REPUBLIKA.CO.ID, JAKARTA -- Peran Dewan Perwakilan Daerah (DPD) masih tersandera meski usianya kini sudah sepuluh tahun sejak awal berdiri. Ketua DPD Irman Gusman mengungkapkan konsolidasi kelembagaan DPD seharusnya sudah menemukan bentuknya setelah dua periode berlalu.
"UU MD3 Nomor 17 Tahun 2014 sebagaimana pengganti UU sebelumnya ternyata tidak mencermati perubahan mendasar yang sedang terjadi tersebut dan masih menyandera peran DPD," ujar Irman disela pertemuan Refleksi Akhir Tahun 2014 'Menutup Tahun Politik, Mengawali Konsolidasi Nasional' di Gedung DPD di Jakarta, Senin (22/12).

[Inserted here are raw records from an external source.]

(* ===== verification/VmFree.v ===== *)
(** Freeing a page table: [freewalk] returns every page of a table without leaf mappings to
    the free list, and [uvmfree] every page of a user address space. *)
From S2P Require Import Prelude Memory Riscv Kalloc Vm VmTree VmMap VmUser.

Section free.
Context `{Layout}.

(** The pages of the subtree at path [p], in the order the recursion meets them. *)
Fixpoint sub (N : gmap (list Z) Z) (d : nat) (p : list Z) : list Z :=
  match d with
  | O => []
  | S d' => match N !! p with
            | None => []
            | Some x => x :: (seqZ 0 512 ≫= fun i => sub N d' (p ++ [i]))
            end
  end.

Lemma rep_prefix m root N p q x :
  pt_rep m root N -> N !! (p ++ q) = Some x -> is_Some (N !! p).
Proof.
  intros Hr. revert x. induction q as [|i q IH] using rev_ind; intros x Hp.
  - rewrite app_nil_r in Hp. eauto.
  - rewrite app_assoc in Hp. apply (rep_up _ _ _ Hr) in Hp as [_ [y Hy]]. eauto.
Qed.

Lemma elem_of_sub m root N d p y : pt_rep m root N ->
  y ∈ sub N d p <-> exists q, N !! (p ++ q) = Some y /\ (length q < d)%nat.
Proof.
  intros Hr. revert p. induction d as [|d IH]; intros p; cbn [sub].
  { split; [by intros ?%not_elem_of_nil|intros (? & _ & ?); lia]. }
  destruct (N !! p) as [x|] eqn:Hp.
  - rewrite elem_of_cons, list_elem_of_bind. split.
    + intros [->|(i & Hi & _)]; [exists []; rewrite app_nil_r; split; [done|simpl; lia]|].
      apply IH in Hi as (q & Hq & Hl). exists (i :: q). rewrite <- app_assoc in Hq. split; [done|simpl; lia].
    + intros ([|i q] & Hq & Hl); [left; rewrite app_nil_r in Hq; congruence|right].
      exists i. replace (p ++ i :: q) with ((p ++ [i]) ++ q) in Hq by (by rewrite <- app_assoc).
      destruct (rep_prefix _ _ _ _ _ _ Hr Hq) as [z Hz]. apply (rep_up _ _ _ Hr) in Hz as [Hi _].
      split; [apply IH; exists q; simpl in Hl; split; [done|lia]|]. apply elem_of_seqZ. lia.
  - split; [by intros ?%not_elem_of_nil|]. intros (q & Hq & _).
    apply (rep_prefix _ _ _ _ _ _ Hr) in Hq as [??]. congruence.
Qed.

Hasil Putusan MK Nomor 92/PUU-X/2012 tentang Judicial Review UU MD3 No. 27 Tahun 2009 juga belum dilaksanakan oleh pembentukan UU.

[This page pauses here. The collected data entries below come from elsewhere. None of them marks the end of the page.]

(* ===== verification/UserMem.v ===== *)
(** User memory as the system calls see it: bytes read from and written to the address space
    of a process through [copyin] and [copyout]. *)
From S2P Require Import Prelude Memory Riscv Kalloc Vm VmTree VmMap VmUser VmCopy VmProps.

Section umem.
Context `{Layout}.

(** [s'] is [s] with [data] written to user memory at [va]. *)
Record uwrote (s : kmem) (l : list Z) (root : Z) (N : gmap (list Z) Z) (us : list (Z * Z)) (va : Z) (data : list Z) (s' : kmem) : Prop := {
  uw_pages : user_pages s' l root N us;
  uw_view a : uview s' N a = uview s N a;
  uw_data i v : data !! i = Some v -> ubyte s' N (va + Z.of_nat i) = u8 v;
  uw_other a : 0 <= a -> a < va \/ va + Z.of_nat (length data) <= a -> accessible false (uview s N) a = true -> ubyte s' N a = ubyte s N a;
  uw_frame : frame_out us.*1 (kmem_mem s) (kmem_mem s');
  uw_free : freelist s' = freelist s;
}.

(** [n] bytes from [va] on are mapped for the process, for writing if [w]. *)
Definition uok (w : bool) (s : kmem) (N : gmap (list Z) Z) (va : Z) (n : nat) : Prop :=
  0 <= va /\ va + Z.of_nat n < 18446744073709551616 /\
  forall i, (i < n)%nat -> accessible w (uview s N) (va + Z.of_nat i) = true.

Lemma accessible_weaken s N a : accessible true (uview s N) a = true -> accessible false (uview s N) a = true.
Proof. unfold accessible. rewrite !andb_true_iff. naive_solver. Qed.

Lemma uok_view w s s' N va n : (forall a, uview s' N a = uview s N a) -> uok w s N va n -> uok w s' N va n.
Proof.
  intros Hv (H1 & H2 & H3). split_and!; try done. intros i Hi. specialize (H3 i Hi). unfold accessible in *. by rewrite Hv.
Qed.
Lemma uok_sub w s N va n i m : uok w s N va n -> (i + m <= n)%nat -> uok w s N (va + Z.of_nat i) m.
Proof.
  intros (H1 & H2 & H3) Hm. split_and!; [lia|lia|]. intros j Hj. replace (va + Z.of_nat i + Z.of_nat j) with (va + Z.of_nat (i + j)) by lia. apply H3. lia.
Qed.

Lemma uwrote_nil s l root N us va : user_pages s l root N us -> uwrote s l root N us va [] s.
Proof. intros Hu. by split. Qed.

Lemma uwrote_app s l root N us va d1 d2 s1 s2 :
  uok true s N va (length d1) -> uwrote s l root N us va d1 s1 ->
  uwrote s1 l root N us (va + Z.of_nat (length d1)) d2 s2 -> uwrote s l root N us va (d1 ++ d2) s2.
Proof.
  intros (Hva & _ & Hok) [P1 V1 D1 O1 F1 L1] [P2 V2 D2 O2 F2 L2].
  assert (forall a, accessible false (uview s1 N) a = accessible false (uview s N) a) as Ha by (intros a; unfold accessible; by rewrite V1).
  split; [done| | | |by eapply frame_out_trans|congruence].
  - intros a. by rewrite V2, V1.
  - intros i v Hi. apply lookup_app_Some in Hi as [Hi|[Hle Hi]].
    + pose proof (lookup_lt_Some _ _ _ Hi). rewrite O2; [by apply D1|lia|left; lia|]. rewrite Ha. apply accessible_weaken, Hok. done.
    + replace (va + Z.of_nat i) with (va + Z.of_nat (length d1) + Z.of_nat (i - length d1)) by lia. by apply D2.
  - intros a Ha0 Hout Hacc. rewrite length_app in Hout. rewrite O2 by (try rewrite Ha; try done; lia). apply O1; [done|lia|done].
Qed.

(** What was written can be read back. *)
Lemma uwrote_bytes s l root N us va data s' : uwrote s l root N us va data s' -> Forall (fun v => 0 <= v < 256) data ->
  ubytes s' N va (length data) = data.
Proof.
  intros Hw Hb. apply list_eq. intros i. destruct (decide (i < length data)%nat) as [Hi|Hi].
  - rewrite lookup_ubytes by done. destruct (lookup_lt_is_Some_2 data i Hi) as [v Hv]. rewrite Hv. f_equal.
    etransitivity; [apply (uw_data _ _ _ _ _ _ _ _ Hw i v Hv)|]. apply u8_small. by eapply (Forall_lookup_1 _ _ _ _ Hb).
  - rewrite !(proj2 (lookup_ge_None _ _)); [done|lia|rewrite length_ubytes; lia].
Qed.

Lemma wp_copyout_ok root l N us c s va data (Q : cpu -> kmem -> Z -> Prop) :
  user_pages s l root N us -> uok true s N va (length data) ->
  (forall s', uwrote s l root N us va data s' -> Q c s' 0) ->
  wp (copyout root va data (Z.of_nat (length data))) c s Q.
Proof.
  intros Hu (Hva & Hlim & Hok) HQ. eapply wp_copyout; [exact Hu|lia|]. intros s' r (k & Hk & Hfl & Hw & Hf & Hr).
  assert (k = length data /\ r = 0) as [-> ->].
  { destruct Hr as [[-> ->]|(_ & Hlt & Hno)]; [done|]. rewrite Hok in Hno by lia. done. }
  apply HQ. pose proof (copyout_frame s l root N us va (length data) s' Hu Hva Hok Hf) as Hfr.
  assert (forall a, uview s' N a = uview s N a) as Hv.
  { intros a. unfold uview. apply same_nodes_view. eapply frame_out_nodes; [exact Hfr|by eapply up_forall|apply Hu|].
    intros p x Hp Hx. destruct (up_elem _ _ _ _ _ _ Hu Hx) as (_ & _ & Hn). by eapply Hn. }
  split; try done.
  - by eapply user_pages_writes.
  - intros i v Hi. destruct (Hw i v (lookup_lt_Some _ _ _ Hi) Hi) as [_ Hl]. unfold ubyte, uaddr in *. by rewrite Hv.
  - intros a Ha Hout Hacc. unfold ubyte. replace (uaddr (uview s' N) a) with (uaddr (uview s N) a) by (unfold uaddr; by rewrite Hv).
    apply Hf. intros i Hi He. eapply (uaddr_inj false true) in He; [|exact Hu|done|lia|done|by apply Hok]. lia.
Qed.

Lemma wp_copyin_ok root l N us c s va n (Q : cpu -> kmem -> Z * list Z -> Prop) :
  user_pages s l root N us -> uok false s N va (Z.to_nat n) -> 0 <= n ->
  Q c s (0, ubytes s N va (Z.to_nat n)) -> wp (copyin root va n) c s Q.
Proof.
  intros Hu (Hva & Hlim & Hok) Hn HQ. eapply wp_copyin; [exact Hu|lia|done|]. intros r bs (k & Hk & -> & _ & Hr).
  destruct Hr as [[-> ->]|(_ & Hlt & Hno)]; [done|]. rewrite Hok in Hno by lia. done.
Qed.

Lemma uok_weaken s N va n : uok true s N va n -> uok false s N va n.
Proof. intros (H1 & H2 & H3). split_and!; try done. intros i Hi. by apply accessible_weaken, H3. Qed.
End umem.

(** The example address space: ten writable bytes on two pages. *)
Lemma demo_space_run : exists m l N us, demo_grow cpu0 demo_kmem = Ret cpu0 m 8192 /\ user_pages m l demo_root N us /\ uok true m N 4090 10.
Proof.
  destruct demo_grown as (_ & _ & m & l & N & us & _ & _ & Hd & Hu & _). exists m, l, N, us. split; [exact Hd|]. split; [exact Hu|]. split; [lia|]. split; [lia|].
  assert (result_of ((demo_grow ;; copyout demo_root 4090 [7; 7; 7; 7; 7; 7; 7; 7; 7; 7] 10) cpu0 demo_kmem) = Some 0) as Hv by (vm_compute; reflexivity).
  unfold bind in Hv. rewrite Hd in Hv. simpl obind in Hv. clear Hd.
  destruct (wp_elim (copyout demo_root 4090 [7; 7; 7; 7; 7; 7; 7; 7; 7; 7] 10) cpu0 m (fun _ s' r => copyout_post m N 4090 [7; 7; 7; 7; 7; 7; 7; 7; 7; 7] s' r)) as (c' & s' & r & Hr & Hp).
  { eapply (wp_copyout demo_root l N us cpu0 m 4090 [7; 7; 7; 7; 7; 7; 7; 7; 7; 7]); [exact Hu|lia|]. done. }
  rewrite Hr in Hv. injection Hv as ->. destruct Hp as (k & _ & _ & Hw & _ & [[_ ->]|[? _]]); [|done].
  intros i Hi. destruct (lookup_lt_is_Some_2 [7; 7; 7; 7; 7; 7; 7; 7; 7; 7] i) as [v Hv]; [done|]. by apply (Hw i v).
Qed.

Lemma demo_space : exists m l N us, user_pages m l demo_root N us /\ uok true m N 4090 10.
Proof. destruct demo_space_run as (m & l & N & us & _ & Hu & Hok). exists m, l, N, us. exact (conj Hu Hok). Qed.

Karena itu, Irman berharap revisi UU MD3 yang sedang terjadi mampu mereposisi kedudukan dan kewenangan kelembagaan ini dalam rel yang seharusnya. Sebagaimana dalam Keputusan MPR RI Nomor 4/MPR/2014 tentang pentaan sistem ketatanegaraan Indonesia melalui perubahan UUD 1945. Dimana salah satu poinnya menyebutkan penataan kewenangan DPD dalam pelaksanaan fungsi legislasi untuk mengusulkan, membahas, menyetujui RUU tertentu, melaksanakan fungsi anggaran bersama DPR dan pemerintah serta melaksanakan fungsi pengawasan atas UU dimaksud.
Irman berharap apa yang diputuskan MK sebelumnya bisa memperkuat DPD. Dengan kata lain, DPD mendapatkan kewenangan sesuai yang diputuskan.
Namun Irman menyangkan hasil revisi UU MD3 yang baru saja disahkan justru tak memasukan substansi kepentingan DPD. Hasil revisi hanya memutuskan soal alat kelengkapan DPR. Revisi terutama untuk mengakomodasi islah dua kubu di DPR, Koalisi Merah Putih (KMP) dan Koalisi Indonesia Hebat (KIH).
"UU MD3 sebagaimana kita ketahui kesannya dibuat terburu-buru. Di DPR sendiri suaranya tidak bulat," kata Irman.